YOUR TASK: Extract each line of the records below that contains the word "exact".

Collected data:
(** C1 (fails for the ornaments).  In a sphere or box population of at
    least two ornaments, generated from draws in [0,1), the angle of the
    entity at index 1, which the code stores as [rot.y] and feeds to
    [cos] and [sin] for the position, is [137.5 + draw / 2]: the increment
    is used as radians.  That angle is not one golden angle (137.5
    degrees) plus a jitter of at most 0.5, not even up to full turns. *)
Theorem C1_ornament_angle_is_137_5_radians
    (C : Types.Constants) (count : nat) (type : Ornaments.OrnamentType)
    (src : nat -> R) (n : nat) :
  (forall m, 0 <= src m < 1)%R ->
  (1 < count)%nat ->
  exists (t : Ornaments.TargetDatum) (angle rAtHeight : R),
    nth_error (Ornaments.targetData
                 (fst (Ornaments.generateTransformData C count type src n))) 1
      = Some t
    /\ angle = (137.5 + src (n + 17)%nat * 0.5)%R
    /\ THREE.Euler.y (Ornaments.rot t) = angle
    /\ THREE.Vector3.x (Ornaments.pos t) = (cos angle * rAtHeight)%R
    /\ THREE.Vector3.z (Ornaments.pos t) = (sin angle * rAtHeight)%R
    /\ forall (jitter : R) (k : Z),
         (0 <= jitter <= 0.5)%R ->
         angle <> (1 * Spec.goldenAngle + jitter + 2 * PI * IZR k)%R.
Proof.
  intros Hsrc Hcount.
  destruct (entity_angle C count type 1 src (n + 10 * 1)) as (Hy & r & Hx & Hz).
  assert (Hangle : (INR 1 * 137.5 + src (n + 10 * 1 + 7)%nat * 0.5
                    = 137.5 + src (n + 17)%nat * 0.5)%R).
  { simpl INR. replace (n + 10 * 1 + 7)%nat with (n + 17)%nat by lia. ring. }
  rewrite Hangle in Hy, Hx, Hz.
  exists (Spec.targetOf (fst (Ornaments.entity C count type 1 src (n + 10 * 1)))).
  exists (137.5 + src (n + 17)%nat * 0.5)%R, r.
  split; [apply generateTransformData_target, Hcount|].
  split; [reflexivity|].
  split; [exact Hy|]. split; [exact Hx|]. split; [exact Hz|].
  intros jitter k Hj Heq.
  pose proof (Hsrc (n + 17)%nat) as Hr.
  pose proof PI_lower as Hl. pose proof PI_upper as Hu.
  apply (no_full_turns_near_135 k
           (137.5 + src (n + 17)%nat * 0.5 - 1 * Spec.goldenAngle - jitter)%R).
  - unfold Spec.goldenAngle. lra.
  - lra.
Qed.

(** The theorem above at two spheres and a source of zeros. *)
Lemma C1_ornament_angle_witness :
  exists (t : Ornaments.TargetDatum) (angle rAtHeight : R),
    nth_error (Ornaments.targetData
                 (fst (Ornaments.generateTransformData
                         {| Types.TREE_HEIGHT := 15; Types.TREE_RADIUS := 5;
                            Types.ORNAMENT_COUNT := 2; Types.PHOTO_COUNT := 2 |}
                         2 Ornaments.sphere (fun _ => 0%R) 0))) 1
      = Some t
    /\ angle = (137.5 + 0 * 0.5)%R
    /\ THREE.Euler.y (Ornaments.rot t) = angle
    /\ THREE.Vector3.x (Ornaments.pos t) = (cos angle * rAtHeight)%R
    /\ THREE.Vector3.z (Ornaments.pos t) = (sin angle * rAtHeight)%R
    /\ forall (jitter : R) (k : Z),
         (0 <= jitter <= 0.5)%R ->
         angle <> (1 * Spec.goldenAngle + jitter + 2 * PI * IZR k)%R.
Proof.
  apply (C1_ornament_angle_is_137_5_radians _ 2 Ornaments.sphere (fun _ => 0%R) 0).
  - intros _. lra.
  - lia.
Defined.



(** ** The progress controller *)

Section Progress.

Import Types THREE ChristmasTree Spec.
Local Open Scope R_scope.

Variable state : TreeState.

Lemma advance_formula (p delta : R) :
  advance state p delta = p + (target state - p) * (1 - exp (- (2 * delta))).
Proof.
  unfold advance, damp, lerp.
  replace 2.0 with 2 by lra.
  replace (Ropp 2 * delta) with (- (2 * delta)) by ring. ring.
Qed.

(** The distance to the target shrinks by the factor [exp (-2 delta)]. *)
Lemma advance_error (p delta : R) :
  advance state p delta - target state = (p - target state) * exp (- (2 * delta)).
Proof.
  rewrite advance_formula. ring.
Qed.

Lemma damping_factor (delta : R) : 0 <= delta -> 0 < exp (- (2 * delta)) <= 1.
Proof.
  intros Hd. split; [apply exp_pos|].
  rewrite <- exp_0. destruct Hd as [Hd|Hd].
  - left. apply exp_increasing. lra.
  - right. f_equal. lra.
Qed.

Lemma advance_between (p delta : R) :
  0 <= delta -> between p (advance state p delta) (target state).
Proof.
  intros Hd. pose proof (advance_error p delta) as He.
  pose proof (damping_factor delta Hd) as [H0 H1].
  unfold between.
  destruct (Rle_lt_dec p (target state)); [left | right]; nra.
Qed.

Lemma target_unit : 0 <= target state <= 1.
Proof. destruct state; simpl; lra. Qed.

Lemma advance_unit (p delta : R) :
  0 <= p <= 1 -> 0 <= delta -> 0 <= advance state p delta <= 1.
Proof.
  intros Hp Hd. pose proof target_unit as Ht.
  destruct (advance_between p delta Hd) as [H|H]; lra.
Qed.

Lemma trajectory_approaches (deltas : list R) (p : R) :
  Forall (fun d => 0 <= d) deltas ->
  approaches (target state) p (trajectory state p deltas).
Proof.
  intros Hd; revert p; induction Hd as [|d ds Hd _ IH]; intros p; simpl.
  - exact I.
  - split; [apply advance_between, Hd | apply IH].
Qed.

Lemma trajectory_unit (deltas : list R) (p : R) :
  0 <= p <= 1 ->
  Forall (fun d => 0 <= d) deltas ->
  Forall (fun q => 0 <= q <= 1) (trajectory state p deltas).
Proof.
  intros Hp Hd; revert p Hp; induction Hd as [|d ds Hd _ IH]; intros p Hp; simpl.
  - constructor.
  - pose proof (advance_unit p d Hp Hd) as Hq. constructor; [exact Hq | apply IH, Hq].
Qed.

(** After a run of frames the distance to the target is the initial one
    times [exp (-2 T)], [T] the simulated time of the run. *)
Lemma progressAfter_error (deltas : list R) (p : R) :
  progressAfter state p deltas - target state =
  (p - target state) * exp (- (2 * elapsed deltas)).
Proof.
  unfold progressAfter. revert p; induction deltas as [|d ds IH]; intros p; simpl.
  - replace (- (2 * 0)) with 0 by ring. rewrite exp_0. ring.
  - rewrite IH, advance_error.
    replace (- (2 * (d + elapsed ds))) with (- (2 * d) + - (2 * elapsed ds)) by ring.
    rewrite exp_plus. ring.
Qed.

Lemma progressAfter_distance (deltas : list R) (p : R) :
  0 <= p <= 1 ->
  Rabs (progressAfter state p deltas - target state) <= exp (- (2 * elapsed deltas)).
Proof.
  intros Hp. rewrite progressAfter_error, Rabs_mult.
  pose proof target_unit as Ht.
  rewrite (Rabs_right (exp _)) by (left; apply exp_pos).
  assert (Rabs (p - target state) <= 1) as Hle by (apply Rabs_le; lra).
  pose proof (exp_pos (- (2 * elapsed deltas))). nra.
Qed.

End Progress.

Lemma last_cons {A : Type} (l : list A) (a d : A) : last (a :: l) d = last l a.
Proof.
  revert a d; induction l as [|b l IH]; intros a d; [reflexivity|].
  change (last (a :: b :: l) d) with (last (b :: l) d).
  now rewrite (IH b d), (IH b a).
Qed.

(** [exp (-10) < 1/1000]: five seconds at rate 2 bring the progress within
    a thousandth of the target. *)
Lemma exp_minus_10 : (exp (- (2 * 5)) < 0.001)%R.
Proof.
  assert (2 < exp 1)%R as H2 by (pose proof (exp_ineq1 1); lra).
  assert (exp 10 = exp 1 ^ 10)%R as H10.
  { replace 10%R with (1 + 1 + 1 + 1 + 1 + 1 + 1 + 1 + 1 + 1)%R by lra.
    rewrite !exp_plus. simpl. ring. }
  assert (2 ^ 10 <= exp 1 ^ 10)%R as Hpow by (apply pow_incr; lra).
  assert (1024 <= exp 10)%R as H by (rewrite H10; simpl in Hpow |- *; lra).
  replace (- (2 * 5))%R with (Ropp 10) by lra.
  rewrite exp_Ropp.
  apply Rmult_lt_reg_r with (exp 10)%R; [lra|].
  rewrite Rinv_l by lra. lra.
Qed.

(** The frame callback writes [advance] to [progressRef.current], whether
    or not the group is mounted or dragged. *)
Lemma useFrame_progress (state : Types.TreeState) (delta : R) (s : ChristmasTree.Tree) :
  ChristmasTree.progressRef (ChristmasTree.useFrame state delta s)
  = ChristmasTree.advance state (ChristmasTree.progressRef s) delta.
Proof.
  unfold ChristmasTree.useFrame.
  destruct (ChristmasTree.groupRef s) as [r|]; [|reflexivity].
  destruct (ChristmasTree.isDragging s); [reflexivity|].
  destruct (ChristmasTree.physics state r (ChristmasTree.velocityY s)
              (ChristmasTree.velocityX s)) as [r' [vY' vX']].
  reflexivity.
Qed.

Lemma frames_progress (state : Types.TreeState) (deltas : list R) (s : ChristmasTree.Tree) :
  map ChristmasTree.progressRef (ChristmasTree.frames state s deltas)
  = ChristmasTree.trajectory state (ChristmasTree.progressRef s) deltas.
Proof.
  revert s; induction deltas as [|d ds IH]; intros s; [reflexivity|].
  cbn [ChristmasTree.frames ChristmasTree.trajectory map].
  now rewrite IH, useFrame_progress.
Qed.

ANSWER TO THIS PROBLEM:
  split; [exact Hy|]. split; [exact Hx|]. split; [exact Hz|].
  - exact I.
  - pose proof (advance_unit p d Hp Hd) as Hq. constructor; [exact Hq | apply IH, Hq].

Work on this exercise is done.